Чем теперь не торговля! Разноязыкий гомон до позднего вечера стоит, не умолкая, над множеством пестрых палаток, лотков и шатров, владельцам которых невмочно впадать, стойно назойливым насекомым, в зимнюю спячку. О любую пору настоящий купец должен быть бодр, свеж и звонкоголос, аки, к примеру, Ашот Счастливый.

Поновляев, зашедший попроведать по старой памяти недавнего хозяина, перемолвил уже с ним о житье-бытье, которое, судя по неунывающему лицу тароватого купчины, у него хуже не стало, и помыкнулся уже идти дале, как вдруг окликнули его по‑русски от купеческой вежи, раскинутой недалече от армянской лавки. Миша, обернувшись, сперва недоверчиво, а потом уже и с радостью узнавания вгляделся в лицо широкоплечего, подбористого молодца, размахнувшего навстречу руки.

– Петро! Горский!

Спознавшись, ушкуйники долго мяли друг дружку в медвежьих объятиях. Потом, отступя, Поновляев озрел новообретенного друга, с удивленьем примечая, что любивший прежде казовитую сряду Горский нынче одет нарочито просто – в грубосуконный чапан и порты.

– Сряда у тя, как у приказчика. Пото и не спознал в первый након.

Горский рассмеялся и, увлекая за собою Мишу к близкому шатру, отмолвил:

– В точку угадал, брате! Токмо сейчас ты паче того удивишься.

А и впрямь подивился изрядно Поновляев, когда через часец малый узрел за узорным пологом и Занозу, и Лаптя, и Куницу – старопрежних дружьев-товарищей по незабытой повольницкой жизни. И – как прорвало. Торопясь и захлебываясь словами, выплеснул Миша пред новгородцами горькую свою повесть, не замечая, как к концу ее, когда сказывать начал о службе у Вельяминова, построжели и нахмурились молчаливые его слушатели. Потому и удивился наступившей вдруг после его рассказа тягостной тишине.

– Бог тебе судья, Миша! – порушил ее наконец Горский. – Не чаял, что тако и створитися‑то может. Ить не в сказке живем! А ежели уж случилось, яко случилось, то и говорить с тобою буду напрямки.

Чрез малое время Поновляев знал все. Не боялся Горский открываться ему, ибо ведал добре, что и клещами не вытянуть из Миши доверенной другом тайны, хотя бы и шла она супротив нынешних чаяний его. Неподъемным гнетом ложились слова Петровы на Поновляева, пригибая долу богатырские рамена, а уж когда довершил Горский речение свое, Миша и вовсе голову повесил.

– И должны мы, буде мочно, сведать тайные умыслы супостатов ордынских. А паче того главнейшее – выманить изменника дела русского Вельяминова из столицы Мамаевой на Москву, дабы предати честному суду.

Горский, не замечая, едва ли не слово в слово повторил княжье напутствие дружинникам, отправлявшимся по его слову в донскую степь.
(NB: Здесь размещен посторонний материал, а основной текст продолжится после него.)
(** The kinds [setFieldValue] has a case for. *)
Definition supportedKind (k : reflect.Kind) : Prop :=
  In k [reflect.String; reflect.Int; reflect.Int8; reflect.Int16; reflect.Int32;
        reflect.Int64; reflect.Bool; reflect.Slice].

(** [Retries int8 `config:"env:RETRIES"`] *)
Definition retriesField : reflect.field :=
  {| reflect.Name := "Retries"; reflect.Exported := true;
     reflect.TagConfig := "env:RETRIES";
     reflect.Type_ := {| reflect.TypeName := "int8"; reflect.TypeKind := reflect.Int8;
                         reflect.ElemKind := reflect.Invalid; reflect.NumMethod := 0 |};
     reflect.Val := reflect.VInt 0 |}.

Definition retriesConfig : ConfigField :=
  {| EnvVar := "RETRIES"; Default := ""; Required := false;
     Transform := ""; Separator := ""; Description := "" |}.

(** Splitting on one byte, by recursion on the string: the pieces between
    the occurrences of [c]. *)
Fixpoint splitByte (c : ascii) (s : string) : list string :=
  match s with
  | EmptyString => [EmptyString]
  | String a s' =>
      if Ascii.eqb a c then EmptyString :: splitByte c s'
      else match splitByte c s' with
           | piece :: pieces => String a piece :: pieces
           | [] => [String a EmptyString]
           end
  end.

(** Whether [parsePart] has a case for the part. *)
Definition recognised (part0 : string) : bool :=
  let part := strings.TrimSpace part0 in
  strings.HasPrefix part configTagEnv || strings.HasPrefix part configTagDefault
  || strings.HasPrefix part configTagSep || strings.HasPrefix part configTagTransform
  || strings.HasPrefix part configTagDesc || String.eqb part configTagRequired.

(** The strings of a descriptor hold no comma. *)
Definition commaFree (config : ConfigField) : Prop :=
  without "," (EnvVar config) = true /\ without "," (Default config) = true
  /\ without "," (Transform config) = true /\ without "," (Separator config) = true
  /\ without "," (Description config) = true.

(** The kinds of the signed integer fields. *)
Definition integerKind (k : reflect.Kind) : Prop :=
  In k [reflect.Int; reflect.Int8; reflect.Int16; reflect.Int32; reflect.Int64].

(** [Env string `config:"env:APP_ENV"`], in a state where both [APP_ENV]
    and [NODE_ENV] are set. *)
Definition taggedEnvState : state :=
  {| environ := {[ "NODE_ENV" := "staging"; "APP_ENV" := "custom" ]};
     heap := structAt 0%nat [stringField "Env" "env:APP_ENV" ""] |}.

(** [FieldByName("Env")] on the fields of a struct. *)
Definition fieldEnv (fields : list reflect.field) : option reflect.field :=
  List.find (fun f => String.eqb (reflect.Name f) "Env") fields.
Lemma format_digits_digit fuel n acc : Forall is_digit acc -> Forall is_digit (format_digits fuel n acc).
Proof.
  revert n acc. induction fuel as [|fuel IH]; intros n acc Hacc; cbn [format_digits];
    assert (Forall is_digit (48 + n mod 10 :: acc)) by (constructor; [|done]; unfold is_digit; pose proof (Z.mod_pos_bound n 10); lia).
  - done.
  - destruct (n <? 10); [done|]. by apply IH.
Qed.

Lemma FormatUint_value n : 0 <= n < 2 ^ 64 -> digits_value (FormatUint n) = n.
Proof. intros H. unfold FormatUint. rewrite format_digits_value; [done|]. lia. Qed.

Lemma FormatUint_inj n m : 0 <= n < 2 ^ 64 -> 0 <= m < 2 ^ 64 -> FormatUint n = FormatUint m -> n = m.
Proof. intros Hn Hm E. rewrite <- (FormatUint_value n), <- (FormatUint_value m), E by done. done. Qed.

Lemma FormatUint_digit n : Forall is_digit (FormatUint n).
Proof. by apply format_digits_digit. Qed.
End Decimal.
Снова перемолчали. Потом Поновляев поднял наконец голову, пошутил невесело:

– Метил в лукошко, а метнул в окошко. Доля у меня, что ль, такая – везде впросак попадать?

Миша обвел лица вновь обретенных товарищей полным отчаянья вопрошающим взглядом.
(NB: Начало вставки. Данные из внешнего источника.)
Definition decodeString (buf : bytes) (offset : nat) : result error (gostr * nat) :=
  '(b, n) ← decodeBytes buf offset;
  if negb (validUTF8 b) then Err (ECode ErrMalformedInvalidUTF8)
  else Ok (b, n).

Definition decodeByte (buf : bytes) (offset : nat) : result error (Z * nat) :=
  match buf !! offset with
  | None => Err (ECode ErrMalformedOffsetByteOutOfRange)
  | Some b => Ok (b, offset + 1)%nat
  end.

Definition decodeByteBool (buf : bytes) (offset : nat) : result error (bool * nat) :=
  match buf !! offset with
  | None => Err (ECode ErrMalformedOffsetBoolOutOfRange)
  | Some b => Ok (0 <? Z.land 1 b, (offset + 1)%nat)
  end.

(** ** Encoders *)

Definition encodeBool (b : bool) : Z := if b then 1 else 0.

Definition encodeUint16 (val : Z) : bytes := put_uint16 val.

Definition encodeUint32 (val : Z) : bytes := put_uint32 val.

Definition encodeBytes (val : bytes) : bytes :=
  put_uint16 (to_u16 (Z.of_nat (length val))) ++ val.

Definition encodeString (val : gostr) : bytes :=
  put_uint16 (to_u16 (Z.of_nat (length val))) ++ val.

(** ** The variable byte integer

    [encodeLength]'s loop divides by 128 with Go's truncating operators until
    the quotient is 0; ten rounds are enough for an [int64]
    ([encodeLength_unfold]). *)

Fixpoint encodeLength_loop (fuel : nat) (len : Z) : bytes :=
  match fuel with
  | O => []
  | S fuel' =>
      let eb := to_u8 (Z.rem len 128) in
      let len' := Z.quot len 128 in
      let eb' := if 0 <? len' then Z.lor eb 128 else eb in
      eb' :: (if len' =? 0 then [] else encodeLength_loop fuel' len')
  end.

Definition encodeLength (len : Z) : bytes := encodeLength_loop 10 len.

(** [DecodeLength] reads bytes until one has its top bit clear. The reader is
    the list of bytes it has left; [value], [multiplier] and [bu] are the
    loop's variables. Returns the value, the number of bytes used and what is
    left of the reader. *)
Fixpoint DecodeLength_loop (b : bytes) (multiplier value bu : Z)
    : result error (Z * Z * bytes) :=
  match b with
  | [] => Err EEOF
  | eb :: b' =>
      let value := Z.lor value (to_u32 (Z.shiftl (Z.land eb 127) multiplier)) in
      if 268435455 <? value then Err (ECode ErrMalformedVariableByteInteger)
      else if Z.land eb 128 =? 0 then Ok (value, bu, b')
      else DecodeLength_loop b' (to_u32 (multiplier + 7)) value (bu + 1)
  end.

Definition DecodeLength (b : bytes) : result error (Z * Z * bytes) :=
  DecodeLength_loop b 0 0 1.

(** ** Fixed-width integers: ranges and round trips *)

Lemma put_uint16_ok v : bytes_ok (put_uint16 v).
Proof. repeat constructor; apply Z.mod_pos_bound; lia. Qed.

Lemma put_uint32_ok v : bytes_ok (put_uint32 v).
Proof. repeat constructor; apply Z.mod_pos_bound; lia. Qed.

Lemma be_uint_put_uint16 v : is_u16 v -> be_uint (put_uint16 v) = v.
Proof. unfold is_u16, be_uint, put_uint16. cbn -[Z.div Z.modulo Z.pow Z.mul]. intros H.
  Z.to_euclidean_division_equations. lia. Qed.

Lemma be_uint_put_uint32 v : is_u32 v -> be_uint (put_uint32 v) = v.
Proof. unfold is_u32, be_uint, put_uint32. cbn -[Z.div Z.modulo Z.pow Z.mul]. intros H.
  Z.to_euclidean_division_equations. lia. Qed.

Lemma be_uint_range b : bytes_ok b -> 0 <= be_uint b < 256 ^ Z.of_nat (length b).
Proof.
  unfold be_uint. intros Hb. assert (forall acc, 0 <= acc ->
    0 <= fold_left (fun acc x => acc * 256 + x) b acc < (acc + 1) * 256 ^ Z.of_nat (length b)) as H.
  { induction Hb as [|x b Hx Hb IH]; intros acc Hacc; cbn [fold_left length]; [lia|].
    unfold is_u8 in Hx. specialize (IH (acc * 256 + x)).
    rewrite Nat2Z.inj_succ, Z.pow_succ_r by lia.
    assert (0 < 256 ^ Z.of_nat (length b)) by (apply Z.pow_pos_nonneg; lia). nia. }
  specialize (H 0). lia.
Qed.

(** [dec] reads [enc] back as [v] wherever [enc] stands in the buffer. *)
Definition decodes {A} (dec : bytes -> nat -> result error (A * nat)) (enc : bytes) (v : A) : Prop :=
  forall pre post, dec (pre ++ enc ++ post) (length pre) = Ok (v, (length pre + length enc)%nat).

Lemma length_3app (pre enc post : bytes) :
  length (pre ++ enc ++ post) = (length pre + length enc + length post)%nat.
Proof. rewrite !length_app. lia. Qed.

Lemma decodeUint16_encode v : is_u16 v -> decodes decodeUint16 (encodeUint16 v) v.
Proof.
  intros Hv pre post. unfold decodeUint16. rewrite length_3app.
  rewrite (proj2 (Nat.ltb_ge _ _)) by (cbn; lia).
  rewrite sub_slice_app by done. by rewrite be_uint_put_uint16.
Qed.

Lemma decodeUint32_encode v : is_u32 v -> decodes decodeUint32 (encodeUint32 v) v.
Proof.
  intros Hv pre post. unfold decodeUint32. rewrite length_3app.
  rewrite (proj2 (Nat.ltb_ge _ _)) by (cbn; lia).
  rewrite sub_slice_app by done. by rewrite be_uint_put_uint32.
Qed.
– Что делать? Ить Вельяминов покуда никакого худа мне не сотворил. Может, и ваша правда, и злодей он. Да ить обещал я служить ему верою. Как же мне теперь слово то порушить? У вас правда, и у меня – не кривда. Рази не так?

– Не так, – непривычно жестко отмолвил за всех Заноза, – настоящая правда, что у мизгиря в тенетах: шмель пробьется, а муха увязнет! Вот твоя правда и прилипла, яко муха к паутине. Мелкая она да квелая. И ежели б она тебе свет не застила, давно б уразумел ты, брате…

Заноза приостановился, подбирая слова, заговорил вновь. И не узнать было в эти минуты озорного потешника. Не токмо на затейливые прибаутки, но и на серьезное речение горазд оказался тароватый новгородец.

– Все, что ныне князь Димитрий делает, – то не токмо Москве в корысть. То всему языку русскому во благо. И Твери, и Рязани, и Новгороду нашему, хоть они и немирны суть Дмитрию. Скинет князь с выи ордынское ярмо поганое – всем на Руси дышать легче станет! Не самовластья ради тщится он землю под руку свою собрать! Сам же ведаешь, сколь бесчисленна Орда. Не поврозь – токмо единой могутною силою повергнуть ее мочно! Неторна эта дорога. А властолюбцы, по старине жить хотящие, и паче того непроходимою ее сделать норовят! Всяк Аксен про себя умен. Токмо никто из тех супротивников Дмитриевых знать тем умом не желает, что мешают они титешною своею правдою великому делу, что буреломом отжившим грудятся чаяния их на добром пути.